Work request: From the records below, print exactly the lines starting at the one containing "lines are separated" and ending at the one containing "chunk, its lines", ends included, and nothing else.

[[ Information supplied open ]]

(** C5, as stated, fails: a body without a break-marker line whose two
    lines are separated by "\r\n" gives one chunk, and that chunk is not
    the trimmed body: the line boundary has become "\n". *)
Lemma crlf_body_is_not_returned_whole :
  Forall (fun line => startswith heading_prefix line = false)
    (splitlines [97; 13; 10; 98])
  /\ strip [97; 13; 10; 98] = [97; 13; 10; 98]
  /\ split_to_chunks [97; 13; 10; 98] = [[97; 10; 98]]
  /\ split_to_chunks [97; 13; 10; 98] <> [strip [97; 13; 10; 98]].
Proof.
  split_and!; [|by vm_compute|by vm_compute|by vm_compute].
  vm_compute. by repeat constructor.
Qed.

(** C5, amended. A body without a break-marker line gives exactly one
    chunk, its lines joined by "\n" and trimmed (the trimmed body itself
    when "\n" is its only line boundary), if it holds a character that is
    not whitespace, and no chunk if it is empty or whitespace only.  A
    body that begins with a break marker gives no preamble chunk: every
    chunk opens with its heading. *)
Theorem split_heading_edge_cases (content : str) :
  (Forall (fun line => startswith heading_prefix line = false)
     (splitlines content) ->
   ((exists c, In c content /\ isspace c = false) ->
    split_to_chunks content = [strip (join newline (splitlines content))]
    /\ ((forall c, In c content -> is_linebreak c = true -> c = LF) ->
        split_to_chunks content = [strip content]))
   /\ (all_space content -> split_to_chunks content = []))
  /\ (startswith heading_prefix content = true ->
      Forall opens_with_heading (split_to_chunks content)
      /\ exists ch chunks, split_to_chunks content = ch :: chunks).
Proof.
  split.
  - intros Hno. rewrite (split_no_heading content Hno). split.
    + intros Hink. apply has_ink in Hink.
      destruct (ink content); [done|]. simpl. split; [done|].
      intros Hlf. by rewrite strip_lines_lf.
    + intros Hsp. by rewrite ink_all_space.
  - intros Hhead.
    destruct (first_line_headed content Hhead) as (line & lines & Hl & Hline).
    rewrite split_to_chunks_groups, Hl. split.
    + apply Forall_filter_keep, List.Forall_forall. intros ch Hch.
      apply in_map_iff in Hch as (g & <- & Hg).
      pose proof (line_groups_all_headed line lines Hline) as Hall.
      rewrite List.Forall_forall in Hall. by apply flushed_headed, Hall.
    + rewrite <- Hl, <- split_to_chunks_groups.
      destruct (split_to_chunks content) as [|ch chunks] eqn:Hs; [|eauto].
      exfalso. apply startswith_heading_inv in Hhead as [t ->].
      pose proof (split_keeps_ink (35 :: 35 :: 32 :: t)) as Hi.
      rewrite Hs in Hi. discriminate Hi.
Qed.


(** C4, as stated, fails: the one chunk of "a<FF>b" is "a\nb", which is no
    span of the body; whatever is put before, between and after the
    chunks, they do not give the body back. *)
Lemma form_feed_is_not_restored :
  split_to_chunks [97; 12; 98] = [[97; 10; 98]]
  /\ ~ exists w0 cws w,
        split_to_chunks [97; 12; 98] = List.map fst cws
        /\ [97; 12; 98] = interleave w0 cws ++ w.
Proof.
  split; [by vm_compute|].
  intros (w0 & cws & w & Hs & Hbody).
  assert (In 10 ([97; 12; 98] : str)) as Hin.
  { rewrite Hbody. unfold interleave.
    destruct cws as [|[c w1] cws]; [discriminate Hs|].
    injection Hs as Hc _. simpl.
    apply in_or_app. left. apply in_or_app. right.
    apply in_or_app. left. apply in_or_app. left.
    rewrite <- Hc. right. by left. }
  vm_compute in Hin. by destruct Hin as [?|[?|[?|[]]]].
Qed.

[[ Information supplied closed ]]
[[ Information supplied open ]]

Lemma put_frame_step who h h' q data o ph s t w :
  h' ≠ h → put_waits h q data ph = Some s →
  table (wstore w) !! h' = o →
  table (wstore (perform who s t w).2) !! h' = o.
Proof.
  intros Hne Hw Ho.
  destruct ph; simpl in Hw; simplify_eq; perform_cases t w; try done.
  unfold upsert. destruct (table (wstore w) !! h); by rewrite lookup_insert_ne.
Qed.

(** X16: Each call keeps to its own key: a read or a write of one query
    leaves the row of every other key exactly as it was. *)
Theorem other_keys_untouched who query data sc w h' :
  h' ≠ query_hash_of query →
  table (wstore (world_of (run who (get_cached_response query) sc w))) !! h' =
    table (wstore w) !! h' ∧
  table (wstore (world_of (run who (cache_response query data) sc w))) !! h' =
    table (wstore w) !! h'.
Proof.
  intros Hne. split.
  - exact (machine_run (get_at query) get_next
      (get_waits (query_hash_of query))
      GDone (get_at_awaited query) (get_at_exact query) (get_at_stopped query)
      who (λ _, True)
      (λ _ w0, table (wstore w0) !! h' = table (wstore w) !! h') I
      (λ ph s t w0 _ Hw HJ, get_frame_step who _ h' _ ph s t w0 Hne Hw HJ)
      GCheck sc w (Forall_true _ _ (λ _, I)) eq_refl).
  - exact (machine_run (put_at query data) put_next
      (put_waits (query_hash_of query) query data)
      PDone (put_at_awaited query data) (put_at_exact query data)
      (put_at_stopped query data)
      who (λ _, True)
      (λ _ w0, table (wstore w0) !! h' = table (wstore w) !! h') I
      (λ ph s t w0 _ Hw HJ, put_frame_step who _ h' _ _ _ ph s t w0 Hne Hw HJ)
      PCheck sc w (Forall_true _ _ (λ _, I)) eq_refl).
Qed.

[[ Information supplied closed ]]

Output of the exercise:
    lines are separated by "\r\n" gives one chunk, and that chunk is not
    the trimmed body: the line boundary has become "\n". *)
Lemma crlf_body_is_not_returned_whole :
  Forall (fun line => startswith heading_prefix line = false)
    (splitlines [97; 13; 10; 98])
  /\ strip [97; 13; 10; 98] = [97; 13; 10; 98]
  /\ split_to_chunks [97; 13; 10; 98] = [[97; 10; 98]]
  /\ split_to_chunks [97; 13; 10; 98] <> [strip [97; 13; 10; 98]].
Proof.
  split_and!; [|by vm_compute|by vm_compute|by vm_compute].
  vm_compute. by repeat constructor.
Qed.

(** C5, amended. A body without a break-marker line gives exactly one
    chunk, its lines joined by "\n" and trimmed (the trimmed body itself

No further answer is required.